◆ Input data

==================================================

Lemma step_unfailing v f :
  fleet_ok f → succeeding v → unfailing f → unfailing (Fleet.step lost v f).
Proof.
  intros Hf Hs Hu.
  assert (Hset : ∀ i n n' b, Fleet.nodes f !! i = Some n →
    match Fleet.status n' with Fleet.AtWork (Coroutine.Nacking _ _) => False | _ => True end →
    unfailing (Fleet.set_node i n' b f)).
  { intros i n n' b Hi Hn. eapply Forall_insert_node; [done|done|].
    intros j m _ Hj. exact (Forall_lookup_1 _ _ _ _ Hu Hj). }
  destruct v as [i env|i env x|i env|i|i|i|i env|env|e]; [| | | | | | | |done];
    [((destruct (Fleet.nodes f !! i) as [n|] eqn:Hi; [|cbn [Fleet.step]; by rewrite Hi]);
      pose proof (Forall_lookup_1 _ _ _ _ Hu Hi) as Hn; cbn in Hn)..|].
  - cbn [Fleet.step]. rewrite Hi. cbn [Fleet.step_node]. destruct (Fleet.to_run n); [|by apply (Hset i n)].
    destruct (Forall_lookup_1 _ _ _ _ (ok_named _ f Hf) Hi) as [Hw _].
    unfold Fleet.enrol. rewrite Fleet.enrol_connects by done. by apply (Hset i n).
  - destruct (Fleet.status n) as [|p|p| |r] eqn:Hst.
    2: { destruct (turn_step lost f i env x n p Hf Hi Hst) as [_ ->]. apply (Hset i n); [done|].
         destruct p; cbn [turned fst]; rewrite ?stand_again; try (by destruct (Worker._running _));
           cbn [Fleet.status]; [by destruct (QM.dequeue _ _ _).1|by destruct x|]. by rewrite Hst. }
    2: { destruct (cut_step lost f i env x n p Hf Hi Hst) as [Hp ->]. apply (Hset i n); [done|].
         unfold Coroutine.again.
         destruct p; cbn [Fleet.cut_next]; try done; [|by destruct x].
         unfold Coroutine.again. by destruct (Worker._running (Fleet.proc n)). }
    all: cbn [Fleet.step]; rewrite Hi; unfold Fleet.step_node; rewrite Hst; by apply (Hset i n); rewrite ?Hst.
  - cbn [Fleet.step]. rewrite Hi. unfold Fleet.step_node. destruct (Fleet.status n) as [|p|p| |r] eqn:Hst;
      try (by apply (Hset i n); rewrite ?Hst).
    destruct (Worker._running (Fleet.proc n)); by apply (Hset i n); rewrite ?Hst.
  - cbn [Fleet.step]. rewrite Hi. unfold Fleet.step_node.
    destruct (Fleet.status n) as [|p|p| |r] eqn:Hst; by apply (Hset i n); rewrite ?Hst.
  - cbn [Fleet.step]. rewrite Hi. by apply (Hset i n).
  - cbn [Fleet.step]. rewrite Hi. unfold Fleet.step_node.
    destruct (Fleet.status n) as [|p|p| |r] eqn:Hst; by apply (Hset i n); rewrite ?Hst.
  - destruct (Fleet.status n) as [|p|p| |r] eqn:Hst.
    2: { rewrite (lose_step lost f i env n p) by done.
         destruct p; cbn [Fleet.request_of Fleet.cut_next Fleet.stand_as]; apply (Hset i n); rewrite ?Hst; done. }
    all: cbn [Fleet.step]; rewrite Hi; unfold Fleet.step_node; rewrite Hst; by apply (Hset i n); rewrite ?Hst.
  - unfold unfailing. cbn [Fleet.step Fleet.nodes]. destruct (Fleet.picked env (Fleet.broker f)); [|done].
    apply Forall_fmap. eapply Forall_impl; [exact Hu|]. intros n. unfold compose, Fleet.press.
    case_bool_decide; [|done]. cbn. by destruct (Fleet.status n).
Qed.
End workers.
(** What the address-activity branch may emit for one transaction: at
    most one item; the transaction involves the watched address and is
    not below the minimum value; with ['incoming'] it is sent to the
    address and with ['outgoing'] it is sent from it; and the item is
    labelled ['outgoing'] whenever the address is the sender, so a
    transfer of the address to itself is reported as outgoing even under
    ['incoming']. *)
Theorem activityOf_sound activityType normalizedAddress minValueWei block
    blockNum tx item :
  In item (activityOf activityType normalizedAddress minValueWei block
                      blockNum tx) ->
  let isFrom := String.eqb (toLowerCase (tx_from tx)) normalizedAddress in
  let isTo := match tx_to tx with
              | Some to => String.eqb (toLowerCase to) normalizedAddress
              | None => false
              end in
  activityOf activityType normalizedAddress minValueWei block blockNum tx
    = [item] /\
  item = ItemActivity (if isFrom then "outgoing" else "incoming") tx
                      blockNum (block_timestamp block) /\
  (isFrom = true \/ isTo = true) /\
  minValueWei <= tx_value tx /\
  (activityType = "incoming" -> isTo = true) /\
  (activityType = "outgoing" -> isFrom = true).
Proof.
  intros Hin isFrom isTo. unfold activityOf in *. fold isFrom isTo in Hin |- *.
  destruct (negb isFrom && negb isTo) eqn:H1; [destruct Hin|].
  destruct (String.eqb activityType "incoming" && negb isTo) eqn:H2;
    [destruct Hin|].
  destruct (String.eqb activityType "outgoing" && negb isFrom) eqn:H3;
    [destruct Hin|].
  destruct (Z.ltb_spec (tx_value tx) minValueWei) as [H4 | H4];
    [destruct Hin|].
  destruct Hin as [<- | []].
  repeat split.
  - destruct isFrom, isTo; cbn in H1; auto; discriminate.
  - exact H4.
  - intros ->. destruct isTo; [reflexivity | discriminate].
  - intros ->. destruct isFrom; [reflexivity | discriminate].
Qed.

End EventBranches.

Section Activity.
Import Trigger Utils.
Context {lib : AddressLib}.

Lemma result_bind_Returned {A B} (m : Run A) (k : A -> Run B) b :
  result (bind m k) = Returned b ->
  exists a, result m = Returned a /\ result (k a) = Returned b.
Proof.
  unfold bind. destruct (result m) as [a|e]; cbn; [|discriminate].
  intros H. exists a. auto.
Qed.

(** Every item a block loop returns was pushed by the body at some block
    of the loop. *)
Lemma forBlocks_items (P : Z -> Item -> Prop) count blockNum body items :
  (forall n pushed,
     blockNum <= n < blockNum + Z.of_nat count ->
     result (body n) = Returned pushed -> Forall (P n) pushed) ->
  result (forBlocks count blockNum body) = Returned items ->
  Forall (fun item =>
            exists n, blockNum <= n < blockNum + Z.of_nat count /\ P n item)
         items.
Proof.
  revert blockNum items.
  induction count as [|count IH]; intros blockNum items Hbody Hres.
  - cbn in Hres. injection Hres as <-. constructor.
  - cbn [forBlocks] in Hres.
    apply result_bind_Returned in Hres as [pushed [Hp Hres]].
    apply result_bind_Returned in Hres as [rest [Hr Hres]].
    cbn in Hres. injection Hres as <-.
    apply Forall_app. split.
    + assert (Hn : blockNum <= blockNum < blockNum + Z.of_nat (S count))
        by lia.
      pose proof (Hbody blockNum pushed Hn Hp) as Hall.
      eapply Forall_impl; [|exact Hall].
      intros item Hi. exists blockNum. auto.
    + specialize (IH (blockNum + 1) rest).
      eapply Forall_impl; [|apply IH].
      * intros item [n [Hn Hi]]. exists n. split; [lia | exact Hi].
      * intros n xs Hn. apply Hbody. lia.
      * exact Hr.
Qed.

==================================================

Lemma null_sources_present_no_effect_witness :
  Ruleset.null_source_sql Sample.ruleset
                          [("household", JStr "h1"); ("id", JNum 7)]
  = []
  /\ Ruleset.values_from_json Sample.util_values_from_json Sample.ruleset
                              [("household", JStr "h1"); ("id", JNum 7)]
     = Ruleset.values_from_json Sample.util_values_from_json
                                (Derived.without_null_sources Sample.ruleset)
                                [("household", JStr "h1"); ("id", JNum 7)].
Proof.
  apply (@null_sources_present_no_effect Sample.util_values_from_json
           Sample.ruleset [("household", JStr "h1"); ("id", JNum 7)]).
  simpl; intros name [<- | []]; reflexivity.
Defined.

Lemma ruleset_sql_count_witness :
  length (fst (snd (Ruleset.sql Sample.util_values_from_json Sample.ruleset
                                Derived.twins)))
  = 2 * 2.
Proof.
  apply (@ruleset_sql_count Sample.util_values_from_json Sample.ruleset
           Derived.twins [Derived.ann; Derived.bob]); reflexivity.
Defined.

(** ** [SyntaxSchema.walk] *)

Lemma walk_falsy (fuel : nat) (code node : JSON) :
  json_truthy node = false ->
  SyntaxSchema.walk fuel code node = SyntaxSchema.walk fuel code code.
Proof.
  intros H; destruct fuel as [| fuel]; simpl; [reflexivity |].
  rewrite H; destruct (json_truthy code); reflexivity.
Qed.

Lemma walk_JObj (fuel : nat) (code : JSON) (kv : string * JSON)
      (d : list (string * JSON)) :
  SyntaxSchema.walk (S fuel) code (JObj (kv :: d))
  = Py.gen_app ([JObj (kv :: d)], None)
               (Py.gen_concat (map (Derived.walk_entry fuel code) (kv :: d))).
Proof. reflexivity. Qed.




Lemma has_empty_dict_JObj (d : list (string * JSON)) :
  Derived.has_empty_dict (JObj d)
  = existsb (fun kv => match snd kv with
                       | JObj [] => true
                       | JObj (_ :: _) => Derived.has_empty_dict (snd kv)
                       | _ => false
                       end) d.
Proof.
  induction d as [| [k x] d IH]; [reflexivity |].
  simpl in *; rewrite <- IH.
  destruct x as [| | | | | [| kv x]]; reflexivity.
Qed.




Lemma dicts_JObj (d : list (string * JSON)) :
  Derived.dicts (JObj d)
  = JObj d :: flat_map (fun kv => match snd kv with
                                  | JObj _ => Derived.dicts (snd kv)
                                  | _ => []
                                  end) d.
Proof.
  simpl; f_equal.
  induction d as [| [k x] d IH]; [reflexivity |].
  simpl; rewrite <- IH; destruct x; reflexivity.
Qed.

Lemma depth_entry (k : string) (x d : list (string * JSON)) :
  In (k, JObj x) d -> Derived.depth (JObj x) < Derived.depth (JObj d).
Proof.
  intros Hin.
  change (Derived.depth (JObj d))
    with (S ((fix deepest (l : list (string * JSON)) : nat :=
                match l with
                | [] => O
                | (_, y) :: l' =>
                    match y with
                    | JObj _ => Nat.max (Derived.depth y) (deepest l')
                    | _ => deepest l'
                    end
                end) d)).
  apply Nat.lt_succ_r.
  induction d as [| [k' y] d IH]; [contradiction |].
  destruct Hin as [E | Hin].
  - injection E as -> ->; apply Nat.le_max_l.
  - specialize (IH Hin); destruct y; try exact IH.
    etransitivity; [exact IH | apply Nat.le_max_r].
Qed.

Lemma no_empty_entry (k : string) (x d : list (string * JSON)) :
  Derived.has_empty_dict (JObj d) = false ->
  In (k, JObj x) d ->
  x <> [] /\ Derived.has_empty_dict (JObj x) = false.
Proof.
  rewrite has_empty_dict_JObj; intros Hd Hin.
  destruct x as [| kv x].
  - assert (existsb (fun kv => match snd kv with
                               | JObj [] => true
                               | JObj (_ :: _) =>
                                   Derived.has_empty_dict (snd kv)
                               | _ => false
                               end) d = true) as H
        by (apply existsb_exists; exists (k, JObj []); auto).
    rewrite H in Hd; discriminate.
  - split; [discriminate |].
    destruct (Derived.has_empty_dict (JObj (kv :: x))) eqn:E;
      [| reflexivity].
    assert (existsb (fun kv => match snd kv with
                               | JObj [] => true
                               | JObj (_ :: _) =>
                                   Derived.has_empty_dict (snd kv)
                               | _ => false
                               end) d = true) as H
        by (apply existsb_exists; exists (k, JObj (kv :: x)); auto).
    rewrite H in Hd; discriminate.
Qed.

==================================================

Count how many lines above include the word "simpl" and answer with that figure only.

5